Amount of Live Traffic data to store (number of rows)

This option limits the amount of database space that is allocated to Wordfence Live Traffic. If you are on hosting with limited resources, or if you are having issues with a slow database connection then you can lower this value. If you are on a high-performing site with lots of visitors, you could increase it.

Maximum days to keep Live Traffic data

Along with the number of rows, you can also limit Live Traffic data by the number of days since a visit was logged. The default is 30 days, and the minimum is 1 day. Limits are checked daily, and records over the limit are removed at that time.  Note that you cannot record data for more than 30 days.
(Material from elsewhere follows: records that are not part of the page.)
Lemma monotone_error_correction (query original_sql : string)
    (error_msg : option string) (attempt : Z) :
  SQLGenerator.monotone
    (SQLGenerator._try_llm_error_correction deps query original_sql error_msg attempt).
Proof.
  intro st. unfold SQLGenerator._try_llm_error_correction.
  destruct (SQLGenerator.build_error_correction_prompt deps query original_sql
              error_msg attempt) as [p|e].
  - pose proof (sent_send p attempt st) as H.
    destruct (SQLGenerator.send deps p attempt st) as [[[response|]|e] st'];
      simpl in H.
    + exists [p].
      destruct (SQLGenerator._parse_llm_response _ _) as [[corrected|] sug]; exact H.
    + exists [p]. exact H.
    + exists [p]. exact H.
  - exists []. simpl. rewrite app_nil_r. reflexivity.
Qed.

Lemma monotone_ask_llm (attempts_left : Z) (l : SQLGenerator.Locals) :
  SQLGenerator.monotone (SQLGenerator.ask_llm deps attempts_left l).
Proof.
  unfold SQLGenerator.ask_llm.
  destruct (SQLGenerator.prompt l) as [p|]; [| apply monotone_ret].
  apply monotone_guarded; [apply monotone_send |].
  intros [response|]; [| apply monotone_ret].
  destruct (SQLGenerator._parse_llm_response _ _) as [[sql|] [suggestion|]];
    try apply monotone_ret.
  apply monotone_guarded; [apply monotone_lift |].
  intros [[|] error_msg]; [| apply monotone_ret].
  apply monotone_guarded; [apply monotone_test_sql_execution |].
  intro exec_result. destruct (Executor.success exec_result); apply monotone_ret.
Qed.

Lemma monotone_iteration (query : string) (context : SQLGenerator.GenContext)
    (attempts_left : Z) (l : SQLGenerator.Locals) :
  SQLGenerator.monotone (SQLGenerator.iteration deps query context attempts_left l).
Proof.
  unfold SQLGenerator.iteration.
  destruct (SQLGenerator.attempt_number l =? 1)%Z.
  - destruct (SQLGenerator.build_prompt deps _ _ _ _) as [p|e];
      [apply monotone_ask_llm | apply monotone_ret].
  - destruct (SQLGenerator.current_sql l) as [cs|]; [| apply monotone_ask_llm].
    destruct (PyStr.truthy cs); [| apply monotone_ask_llm].
    apply monotone_guarded; [apply monotone_error_correction |].
    intros [[[|] corrected] suggestion]; [| apply monotone_ask_llm].
    apply monotone_guarded; [apply monotone_lift |].
    intros [[|] error_msg]; apply monotone_ret.
Qed.
(** C9: when the data section holds the discriminator key with a falsy
    value (an empty array, say), the documents are not taken from it: the
    parser takes the value under the capitalized key when that is truthy
    and the whole data section otherwise, and the parse never returns the
    empty list of documents. *)
Theorem falsy_discriminator_falls_back (raw : json)
    (fields : list (string * json)) (entry_type : string) (v : json) :
  data_section raw = Success (JObj fields) ->
  dict_lookup fields entry_type = Some v ->
  truthy v = false ->
  locate_documents (JObj fields) entry_type
  = Success (py_or (value_or_none
                      (dict_lookup fields (capitalize entry_type)))
                   (JObj fields))
  /\ (forall c,
        dict_lookup fields (capitalize entry_type) = Some c ->
        truthy c = true ->
        locate_documents (JObj fields) entry_type = Success c)
  /\ (truthy (value_or_none (dict_lookup fields (capitalize entry_type)))
      = false ->
      locate_documents (JObj fields) entry_type = Success (JObj fields))
  /\ parse_stereoset_file (Some raw) entry_type <> Success [].
Proof.
  intros Hsection Hkey Hfalsy.
  assert (Hlocate : locate_documents (JObj fields) entry_type
            = Success (py_or (value_or_none
                                (dict_lookup fields (capitalize entry_type)))
                             (JObj fields))).
  { rewrite locate_documents_object, Hkey. cbn [value_or_none].
    unfold py_or at 1. rewrite Hfalsy. reflexivity. }
  split; [ exact Hlocate | ].
  split.
  { intros c Hc Htrue. rewrite Hlocate, Hc. cbn [value_or_none].
    unfold py_or. rewrite Htrue. reflexivity. }
  split.
  { intros Hfalse. rewrite Hlocate. unfold py_or. rewrite Hfalse.
    reflexivity. }
  unfold parse_stereoset_file. cbn [json_load bind].
  rewrite Hsection. cbn [bind]. rewrite Hlocate. cbn [bind].
  apply truthy_never_parses_to_nothing.
  unfold py_or.
  destruct (truthy (value_or_none _)) eqn:Hc; [ exact Hc | ].
  destruct fields; [ discriminate Hkey | reflexivity ].
Qed.
Lemma getBoardPositionMap_absent board c :
  ~ In c (list_ascii_of_string board) ->
  getBoardPositionMap board !! c = None.
Proof.
  intros H. apply boardLoop_lookup_None. split; [apply lookup_empty|exact H].
Qed.

End BoardIndex.

(** ** The letter histogram *)

Section Histogram.

Lemma countBy_add_keys c h k :
  In k (keys (countBy_add c h)) <-> k = c \/ In k (keys h).
Proof.
  induction h as [|[k' n] h IH]; simpl.
  - intuition.
  - destruct (decide (k' = c)) as [->|Hne]; simpl; [intuition|].
    rewrite IH. intuition.
Qed.

Lemma countBy_add_NoDup c h :
  List.NoDup (keys h) -> List.NoDup (keys (countBy_add c h)).
Proof.
  induction h as [|[k' n] h IH]; simpl; intros Hnd.
  - constructor; [simpl; tauto|constructor].
  - destruct (decide (k' = c)) as [->|Hne]; simpl; [exact Hnd|].
    apply List.NoDup_cons_iff in Hnd as [Hk Hnd].
    constructor; [|apply IH, Hnd].
    intros Hin. apply countBy_add_keys in Hin as [->|Hin]; tauto.
Qed.

Lemma countBy_add_positive c h :
  Forall (fun kv => 1 <= snd kv) h ->
  Forall (fun kv => 1 <= snd kv) (countBy_add c h).
Proof.
  induction 1 as [|[k n] h Hn Hall IH]; simpl.
  - constructor; [simpl; lia|constructor].
  - destruct (decide (k = c)); constructor; simpl in *; auto; lia.
Qed.

Lemma countBy_add_total c h : total (countBy_add c h) = total h + 1.
Proof.
  unfold total. induction h as [|[k n] h IH]; simpl; [reflexivity|].
  destruct (decide (k = c)); simpl; lia.
Qed.

(** The histogram after the letters [l], from the histogram [h]. *)
Lemma countBy_fold l : forall h,
  List.NoDup (keys h) ->
  Forall (fun kv => 1 <= snd kv) h ->
  let h' := fold_left (fun h c => countBy_add c h) l h in
  List.NoDup (keys h')
  /\ Forall (fun kv => 1 <= snd kv) h'
  /\ total h' = total h + Z.of_nat (length l)
  /\ (forall k, In k (keys h') <-> In k l \/ In k (keys h)).
Proof.
  induction l as [|c l IH]; intros h Hnd Hpos; simpl.
  - repeat split; auto; [lia|tauto].
  - destruct (IH (countBy_add c h)) as (H1 & H2 & H3 & H4).
    + apply countBy_add_NoDup, Hnd.
    + apply countBy_add_positive, Hpos.
    + repeat split; auto.
      * rewrite H3, countBy_add_total. lia.
      * rewrite H4, countBy_add_keys. intuition.
      * rewrite H4, countBy_add_keys. intuition.
Qed.

Lemma length_list_ascii (s : string) :
  length (list_ascii_of_string s) = String.length s.
Proof.
  induction s as [|a s IH]; simpl; [reflexivity|].
  f_equal. exact IH.
Qed.

Lemma countBy_spec letters :
  List.NoDup (keys (countBy letters))
  /\ Forall (fun kv => 1 <= snd kv) (countBy letters)
  /\ total (countBy letters) = Z.of_nat (String.length letters)
  /\ (forall k, In k (keys (countBy letters))
                <-> In k (list_ascii_of_string letters)).
Proof.
  destruct (countBy_fold (list_ascii_of_string letters) [])
    as (H1 & H2 & H3 & H4); [constructor|constructor|].
  unfold countBy. repeat split; auto.
  - rewrite H3, length_list_ascii. unfold total. simpl. lia.
  - intros H. apply H4 in H. simpl in H. tauto.
  - intros H. apply H4. now left.
Qed.

Lemma flat_map_app_perm {A B} (f g : A -> list B) l :
  Permutation (flat_map (fun x => f x ++ g x) l)
              (flat_map f l ++ flat_map g l).
Proof.
  induction l as [|x l IH]; simpl; [constructor|].
  rewrite IH, <- !app_assoc. apply Permutation_app_head.
  rewrite !app_assoc. apply Permutation_app_tail, Permutation_app_comm.
Qed.
(** * The CV extraction-and-repair pipeline of [backend/services/ai_processor.py]

    A shallow embedding of the [AIProcessor] class: the brace and bracket
    scans, the truncation handling of [_call_openrouter_api], the three JSON
    repair functions, the validators, the token budget and the two fallback
    loops, followed by the properties stated about them.

    Python [str] values are lists of Unicode code points, integers are [Z],
    indices and lengths are [nat].  Exceptions are values of [exn] carried
    by a small writer-and-error monad whose log records the calls that the
    properties speak about. *)

From Stdlib Require Import List ZArith NArith Lia Bool Ascii.
From Stdlib Require String.
Import ListNotations String.StringSyntax.

Local Open Scope Z_scope.
Set Warnings "-register-all".

(** ** Strings *)

Module Str.

Definition char := N.
Definition str := list char.

Definition chr (a : ascii) : char := N_of_ascii a.

(** An ASCII literal as a [str]. *)
Definition u (s : String.string) : str :=
  map chr (String.list_ascii_of_string s).

Definition LBRACE : char := 123%N.
Definition RBRACE : char := 125%N.
Definition LBRACK : char := 91%N.
Definition RBRACK : char := 93%N.
Definition DQUOTE : char := 34%N.
Definition SQUOTE : char := 39%N.
Definition COLON : char := 58%N.
Definition COMMA : char := 44%N.
Definition BACKSLASH : char := 92%N.

(** A JSON text literal in which the apostrophe stands for the double
    quote, so that [js] of [{'a': 1}] is a JSON object with the key a. *)
Definition js (s : String.string) : str :=
  map (fun c => if N.eqb c SQUOTE then DQUOTE else c) (u s).

Fixpoint eqb (a b : str) : bool :=
  match a, b with
  | [], [] => true
  | x :: a', y :: b' => N.eqb x y && eqb a' b'
  | _, _ => false
  end.

(** [str.isspace] for one code point, which is also what [str.strip()]
    removes and what [\s] matches in a [str] pattern. *)
Definition isspace (c : char) : bool :=
  ((9 <=? c) && (c <=? 13) || (28 <=? c) && (c <=? 32)
   || (c =? 133) || (c =? 160) || (c =? 5760)
   || (8192 <=? c) && (c <=? 8202)
   || (c =? 8232) || (c =? 8233) || (c =? 8239) || (c =? 8287)
   || (c =? 12288))%N.

Fixpoint lstrip (s : str) : str :=
  match s with
  | c :: s' => if isspace c then lstrip s' else s
  | [] => []
  end.

Definition rstrip (s : str) : str := rev (lstrip (rev s)).

(** [s.strip()] *)
Definition strip (s : str) : str := rstrip (lstrip s).

(** [s.rstrip(c)] for a one-character argument. *)
Fixpoint lstrip_char (c : char) (s : str) : str :=
  match s with
  | x :: s' => if N.eqb x c then lstrip_char c s' else s
  | [] => []
  end.

Definition rstrip_char (c : char) (s : str) : str :=
  rev (lstrip_char c (rev s)).

(** [s.endswith(c)] for a one-character argument. *)
Definition endswith_char (s : str) (c : char) : bool :=
  match rev s with
  | x :: _ => N.eqb x c
  | [] => false
  end.

Fixpoint startswith (p s : str) : bool :=
  match p, s with
  | [], _ => true
  | x :: p', y :: s' => N.eqb x y && startswith p' s'
  | _ :: _, [] => false
  end.

(** [p in s] *)
Fixpoint contains (p s : str) : bool :=
  startswith p s ||
  match s with
  | [] => false
  | _ :: s' => contains p s'
  end.

(** [s.count(c)] for a one-character argument. *)
Fixpoint count (c : char) (s : str) : Z :=
  match s with
  | [] => 0
  | x :: s' => (if N.eqb x c then 1 else 0) + count c s'
  end.

(** [s.find(c)] for a one-character argument; [None] is Python's [-1]. *)
Fixpoint find (c : char) (s : str) : option nat :=
  match s with
  | [] => None
  | x :: s' =>
      if N.eqb x c then Some O
      else match find c s' with Some i => Some (S i) | None => None end
  end.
Different types of Traffic

Referer spam

Referer spam (also known as Referrer spam) can be of two primary types:

Bot hits
A bot visits your page and pretends it is coming from somewhere it is not actually coming from. It is spoofing (faking) the HTTP_REFERER header. Your page loads the tracker code and is then fooled into submitting incorrect information to your external traffic analytics tool. Bot hits will be visible in the Wordfence “Live Traffic” feed. This type of referrer spam can be stopped by blocking requests to your site that have a particular HTTP_REFERER. In Wordfence you can block this type of referrer spam by entering the referrers you would like to block using the “Referrer” custom pattern blocking feature.  This found feature is found via the “Blocking” tab on the “Firewall” page.

Ghost hits
A bot uses your JavaScript code, linked to your external traffic analytics tool, on a completely different site and submits fake traffic directly to your tracking service. Ghost referrer spam never reaches your web server. Thus this traffic will not be visible in your Wordfence Live Traffic page feed and it is not possible to stop this traffic by adding any code or blocking rules to your site. Instead, you have to set filters in your analytics tool to filter out such traffic from your results.

Frequently Asked Questions

  • Live Traffic only shows one IP address

    If all hits appear to be coming from the same IP address, or if you are seeing many hits originating from IP’s starting with 10.x.x.x or 192.168.x.x then Wordfence may not be correctly configured. Please read our documentation on the option that appears on the Wordfence options page on how to set how Wordfence gets visitor IP addresses.